と、忘れた頃にやってくるとはこのことを言うのか。
「あ!!また矢印があるぞ!」
「え、またぁ?」
「これをやったやつは一体片付けをどうするつもりなんだ。
ペンキのように見えるが、
何にせよ落ちにくそうだな」
「…ち、」
「ん?なんか言ったか!岬」
「いーや、なんも…ふあ」
「もう気にしないで行こーよ。
別に怖くはないけどさ。一々気とられても仕方ないし」
「そうだな。
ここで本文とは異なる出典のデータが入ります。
(* ===== verification/Artifacts.v ===== *)
(** Artifacts: [internal/storage/artifacts.go] and
    [internal/artifact/manager.go].

    The object store is a parameter: what it signs, and the length and the
    content it reports for an object, by statement counter.  Tracing spans are
    left out. *)
From stdpp Require Import pretty.
From S2P Require Import Prelude Go Url State Json Schema Sql StoreWorker StoreWorkflow.

Record Artifact := {
  f_ID : string;
  f_Kind : string;
  f_Status : string;
  f_ObjectURI : string;
  f_ContentType : string;
  f_DeclaredSize : Z;
  f_SizeBytes : option Z;
  f_ChecksumSHA256 : string;
  f_WorkflowRunID : option string;
  f_TaskRunID : option string;
  f_ReadyAt : option time;
  f_CreatedAt : time;
  f_ObjectKey : string
}.

Definition scan_artifact (id : uuid) (f : ArtifactRow) : Artifact :=
  {| f_ID := id; f_Kind := f_kind f; f_Status := f_status f; f_ObjectURI := f_object_uri f;
     f_ContentType := f_content_type f; f_DeclaredSize := f_declared_size f;
     f_SizeBytes := f_size_bytes f; f_ChecksumSHA256 := coalesce (f_checksum_sha256 f);
     f_WorkflowRunID := f_workflow_run_id f; f_TaskRunID := f_task_run_id f;
     f_ReadyAt := f_ready_at f; f_CreatedAt := f_created_at f; f_ObjectKey := f_object_key f |}.

(** * [internal/storage/artifacts.go] *)

Definition artifact_kind (kind : string) : bool := bool_decide (kind ∈ ["input"; "output"; "log"]).

Definition insert_artifact (id : uuid) (row : time → ArtifactRow) : Stmt Artifact := λ env n db,
  let f := row (env_now env n) in
  let unique g := bool_decide (map_Forall (λ _ r, g r ≠ g f) (artifacts db)) in
  if negb (artifact_kind (f_kind f)) then
    Err (ErrPg "22P02" "invalid input value for enum artifact_kind")
  else if bool_decide (f_declared_size f < 0) then
    Err (ErrPg check_violation "artifacts_declared_size_check")
  else if bool_decide (is_Some (artifacts db !! id)) then Err (ErrPg unique_violation "artifacts_pkey")
  else if negb (unique f_object_key) then Err (ErrPg unique_violation "artifacts_object_key_key")
  else if negb (unique f_object_uri) then Err (ErrPg unique_violation "artifacts_object_uri_key")
  else if negb (bool_decide (f_tenant_id f ∈ tenants db)) then
    Err (ErrPg foreign_key_violation "artifacts_tenant_id_fkey")
  else if match f_task_run_id f with
          | Some t => bool_decide (task_runs db !! t = None) | None => false end then
    Err (ErrPg foreign_key_violation "artifacts_task_run_id_fkey")
  else if negb (user_ok db (f_created_by f)) then
    Err (ErrPg foreign_key_violation "artifacts_created_by_fkey")
  else Ok (scan_artifact id f, db<| artifacts ::= <[id := f]> |>).

Definition new_artifact (tenantID userID kind objectKey objectURI contentType : string) (size : Z)
    (checksum : string) (taskRunID : option string) (now : time) : ArtifactRow :=
  {| f_tenant_id := tenantID; f_kind := kind; f_status := "PENDING"; f_object_key := objectKey;
     f_object_uri := objectURI; f_content_type := contentType; f_declared_size := size;
     f_size_bytes := None; f_checksum_sha256 := nullif_empty checksum; f_workflow_run_id := None;
     f_task_run_id := taskRunID; f_created_by := nullableUUID userID; f_ready_at := None;
     f_created_at := now |}.

Definition CreateArtifact (id tenantID userID kind objectKey objectURI contentType : string) (size : Z)
    (checksum : string) (taskRunID : option string) : M Artifact :=
  pool_stmt (insert_artifact id
    (new_artifact tenantID userID kind objectKey objectURI contentType size checksum taskRunID)).

(** [getArtifact]: one row of the tenant that satisfies the predicate. *)
Definition getArtifact (predicate : uuid → ArtifactRow → bool) (tenantID : string) : M Artifact :=
  row ← pool_stmt (sql_select (λ env n db, head (rows_where (env_rank env n)
    (λ k f, bool_decide (f_tenant_id f = tenantID) && predicate k f) (artifacts db))));
  match row with
  | None => throw ErrNotFound
  | Some (id, f) => mret (scan_artifact id f)
  end.

Definition GetArtifact (tenantID id : string) : M Artifact :=
  getArtifact (λ k _, bool_decide (k = id)) tenantID.

Definition GetArtifactByURI (tenantID uri : string) : M Artifact :=
  getArtifact (λ _ f, bool_decide (f_object_uri f = uri)) tenantID.

Definition ready_artifact (size : Z) (now : time) (f : ArtifactRow) : ArtifactRow :=
  f<| f_status := "READY" |><| f_size_bytes := Some size |><| f_ready_at := Some now |>.

Definition CompleteArtifact (tenantID id : string) (size : Z) : M Artifact :=
  rows ← pool_stmt (λ env n, update_artifacts
    (λ k f, bool_decide (k = id) && bool_decide (f_tenant_id f = tenantID)
            && bool_decide (f_status f = "PENDING") && bool_decide (f_declared_size f = size))
    (ready_artifact size (env_now env n)) env n);
  match rows with
  | [] => throw ErrConflict
  | (k, f) :: _ => mret (scan_artifact k f)
  end.

Definition AttachArtifactToRun (tenantID artifactID runID : string) : M unit :=
  rows ← pool_stmt (λ env n db,
    match update_artifacts
      (λ k f, bool_decide (k = artifactID) && bool_decide (f_tenant_id f = tenantID)
              && bool_decide (f_status f = "READY") && bool_decide (f_workflow_run_id f = None))
      (λ f, f<| f_workflow_run_id := Some runID |>) env n db with
    | Ok ((_ :: _) as rows, db') =>
        if bool_decide (is_Some (workflow_runs db !! runID)) then Ok (rows, db')
        else Err (ErrPg foreign_key_violation "artifacts_workflow_run_id_fkey")
    | r => r
    end);
  if bool_decide (length rows ≠ 1%nat) then throw ErrConflict else mret tt.

(** * [internal/artifact/manager.go] *)

Definition MaxArtifactBytes : Z := Z.shiftl 100 20.
Definition MaxLogBytes : Z := Z.shiftl 10 20.

Definition hex_digit (c : ascii) : bool :=
  let n := N_of_ascii c in
  (((48 <=? n) && (n <=? 57)) || ((97 <=? n) && (n <=? 102)) || ((65 <=? n) && (n <=? 70)))%N.

(** [hex.DecodeString] succeeds with [sha256.Size] bytes. *)
Definition hex_sha256 (s : string) : bool :=
  all_chars hex_digit s && bool_decide (String.length s = 64%nat).

Record Upload := {
  u_Artifact : Artifact;
  u_URL : string;
  u_Headers : list (string * string);
  u_ExpiresAt : time
}.

Record Download := {
  w_Artifact : Artifact;
  w_URL : string;
  w_ExpiresAt : time
}.

(** A bucket of the object store as [Manager] uses it: signed URLs for a key,
    the size of an object and its content. *)
Record Objects := {
  presign_put : string → string → result (string * list (string * list string));
  presign_get : string → result string;
  head_object : nat → string → result (option Z);
  get_object : nat → string → result string
}.

(** [io.LimitReader]. *)
Definition limit_reader (n : Z) (s : string) : string := String.substring 0 (Z.to_nat n) s.

(** [hex.EncodeToString]. *)
Definition hex_char (n : N) : ascii := ascii_of_N (if (n <? 10)%N then 48 + n else 87 + n).

Fixpoint hex_encode (s : string) : string :=
  match s with
  | "" => ""
  | String c s =>
      let n := N_of_ascii c in String (hex_char (n / 16)) (String (hex_char (n mod 16)) (hex_encode s))
  end%string.

(** A call to the store takes a turn of the statement counter. *)
Definition ask {A} (f : nat → result A) : M A := λ env s,
  (f (s_tick s), mkSess (S (s_tick s)) (s_rows_open s) (s_db s)).

(** [fmt.Errorf("prefix: %w", err)]: the wrapped error still is what it was
    for [errors.Is]; the errors of the object store are never sentinels. *)
Definition wrap (prefix : string) {A} (r : result A) : result A :=
  match r with Ok a => Ok a | Err e => Err (ErrText (prefix +:+ ": " +:+ error_text e)) end.

Section Manager.
Context (sha256 : string → string) (bucket : string) (expiry : Z).

Definition Checksum (content : string) : string := hex_encode (sha256 content).

(** Which signer a call uses: browsers are given the public endpoint, workers
    the internal one. *)
Context (objects : Objects).

Definition signed_headers (h : list (string * list string)) : list (string * string) :=
  omap (λ kv, match kv.2 with v :: _ => Some (kv.1, v) | [] => None end) h.

Definition object_key (tenantID kind id : string) : string :=
  tenantID +:+ "/" +:+ kind +:+ "/" +:+ id.

Definition object_uri (key : string) : string := "s3://" +:+ bucket +:+ "/" +:+ key.

Definition size_limit (kind : string) : Z :=
  if bool_decide (kind = "log") then MaxLogBytes else MaxArtifactBytes.

Definition createUpload (tenantID userID kind contentType : string) (size : Z) (checksum : string)
    (taskRunID : option string) : M Upload :=
  if negb (artifact_kind kind) then throw (ErrText "invalid artifact kind")
  else if bool_decide (size < 0) || bool_decide (size_limit kind < size) then
    throw (ErrText ("artifact size exceeds " +:+ pretty (size_limit kind) +:+ " bytes"))
  else
    let checksum := to_lower (trim_space checksum) in
    if bool_decide (checksum ≠ "") && negb (hex_sha256 checksum) then
      throw (ErrText "checksum_sha256 must be 64 hexadecimal characters")
    else
      let contentType := if bool_decide (contentType = "") then "application/octet-stream"
                         else contentType in
      (match taskRunID with
       | Some t => TaskBelongsToTenant t tenantID
       | None => mret tt
       end) ;;
      id ← new_uuid;
      let key := object_key tenantID kind id in
      a ← CreateArtifact id tenantID userID kind key (object_uri key) contentType size checksum
            taskRunID;
      request ← ask (λ _, wrap "sign artifact upload" (presign_put objects key contentType));
      now ← time_now;
      mret {| u_Artifact := a; u_URL := fst request; u_Headers := signed_headers (snd request);
              u_ExpiresAt := now + expiry |}.

Definition Complete (tenantID id : string) : M Artifact :=
  a ← GetArtifact tenantID id;
  if bool_decide (f_Status a = "READY") then mret a
  else
    length ← ask (λ n, wrap "inspect uploaded artifact" (head_object objects n (f_ObjectKey a)));
    match length with
    | None => throw ErrConflict
    | Some length =>
        if bool_decide (length ≠ f_DeclaredSize a) then throw ErrConflict
        else if bool_decide (f_ChecksumSHA256 a = "") then CompleteArtifact tenantID id length
        else
          object ← ask (λ n, wrap "verify artifact checksum" (get_object objects n (f_ObjectKey a)));
          let actual := Checksum (limit_reader (f_DeclaredSize a + 1) object) in
          if bool_decide (actual ≠ f_ChecksumSHA256 a) then throw ErrConflict
          else CompleteArtifact tenantID id length
    end.

Definition download (tenantID idOrURI : string) : M Download :=
  a ← (if has_prefix "s3://" idOrURI then GetArtifactByURI tenantID idOrURI
       else GetArtifact tenantID idOrURI);
  if bool_decide (f_Status a ≠ "READY") then throw ErrConflict
  else
    url ← ask (λ _, wrap "sign artifact download" (presign_get objects (f_ObjectKey a)));
    now ← time_now;
    mret {| w_Artifact := a; w_URL := url; w_ExpiresAt := now + expiry |}.
End Manager.

(** [ParseURI]: the bucket and the key of an artifact's URI. *)
Definition ParseURI (raw : string) : result (string * string) :=
  match Parse raw with
  | Some u =>
      let key := trim_prefix "/" (url_Path u) in
      if bool_decide (url_Scheme u = "s3") && bool_decide (url_Host u ≠ "") && bool_decide (key ≠ "")
      then Ok (url_Host u, key)
      else Err (ErrText "invalid artifact URI")
  | None => Err (ErrText "invalid artifact URI")
  end.

(** * Construction *)

(** [artifact.Config]. *)
Record ArtifactConfig := {
  ac_Endpoint : string;
  ac_PublicEndpoint : string;
  ac_Region : string;
  ac_Bucket : string;
  ac_AccessKey : string;
  ac_SecretKey : string;
  ac_PathStyle : bool;
  ac_CreateBucket : bool;
  ac_PresignExpiry : Z
}.

(** A client of the object store: its buckets, and the calls on buckets. *)
Record S3Client := {
  s3_objects : string → Objects;
  s3_head_bucket : nat → string → result unit;
  s3_create_bucket : nat → string → result unit
}.

(** [Manager]: [internalPresign] signs with [client] itself. *)
Record Manager := {
  mg_bucket : string;
  mg_expiry : Z;
  mg_client : Objects;
  mg_presign : Objects
}.

Definition mg_internalPresign (m : Manager) : Objects := mg_client m.

(** Browsers and API clients are given URLs of the public endpoint, workers those
    of the endpoint the service itself uses. *)
Definition CreateUpload (m : Manager) := createUpload (mg_bucket m) (mg_expiry m) (mg_presign m).
Definition CreateInternalUpload (m : Manager) := createUpload (mg_bucket m) (mg_expiry m) (mg_internalPresign m).
Definition Manager_Download (m : Manager) := download (mg_expiry m) (mg_presign m).
Definition DownloadInternal (m : Manager) := download (mg_expiry m) (mg_internalPresign m).

Definition ensureBucket (client : S3Client) (bucket : string) : M unit :=
  head ← try (ask (λ n, s3_head_bucket client n bucket));
  match head with
  | Ok _ => mret tt
  | Err _ =>
      created ← try (ask (λ n, s3_create_bucket client n bucket));
      match created with
      | Ok _ => mret tt
      | Err err =>
          head ← try (ask (λ n, s3_head_bucket client n bucket));
          match head with
          | Ok _ => mret tt
          | Err _ => ask (λ _, wrap "create artifact bucket" (Err err))
          end
      end
  end.

Section New.
Context {aws : Type} (LoadDefaultConfig : string → option (string * string) → result aws).
Context (NewFromConfig : aws → bool → option string → S3Client).

Definition slash (c : ascii) : bool := Ascii.eqb c "/".

Definition New (cfg : ArtifactConfig) : M Manager :=
  let credentials := if bool_decide (ac_AccessKey cfg = "") then None
                     else Some (ac_AccessKey cfg, ac_SecretKey cfg) in
  awsCfg ← ask (λ _, wrap "load S3 configuration" (LoadDefaultConfig (ac_Region cfg) credentials));
  let endpoint := trim_right slash (ac_Endpoint cfg) in
  let public := trim_right slash (ac_PublicEndpoint cfg) in
  let client := NewFromConfig awsCfg (ac_PathStyle cfg)
                  (if bool_decide (ac_Endpoint cfg = "") then None else Some endpoint) in
  let presignClient := if bool_decide (ac_PublicEndpoint cfg ≠ "") && bool_decide (public ≠ endpoint)
                       then NewFromConfig awsCfg (ac_PathStyle cfg) (Some public)
                       else client in
  (if ac_CreateBucket cfg then ensureBucket client (ac_Bucket cfg) else mret tt) ;;
  mret {| mg_bucket := ac_Bucket cfg;
          mg_expiry := if bool_decide (ac_PresignExpiry cfg = 0) then 900 * Second
                       else ac_PresignExpiry cfg;
          mg_client := s3_objects client (ac_Bucket cfg);
          mg_presign := s3_objects presignClient (ac_Bucket cfg) |}.
End New.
松本みたいに夜に学校来ている奴が他にもいるのかも知れない」
流石に三回目とあって驚くような人はこの中にはいなかったみたい。
かくいう私も二回目以降から慣れていたけれど、
一体誰がいつ、
何の目的でこんな事をしているのか。
それが全く理解出来なくて少しだけ気になる。
東雲君の言うように、
松本さんみたいに夜に学校で何かしている
生徒がいるのかもしれないし、
若しくは可能性的にほぼ有り得ないけれど
澄晴たちのように怖いもの見たさで
七不思議探険をしているような
人がいるのかもしれない。
無いとは思うけれどね。
あとは---
「本当に、『出た』か」
ポツリ、呟いては見たけれど
そんな非科学的な事を
真剣に考えている自分がおかしくなって
少しだけ笑う。
幸い、誰にも聞こえていなかったのか
私を振り返って見る人はいなかったので、
少し遅れて離れた距離を早足で詰めた。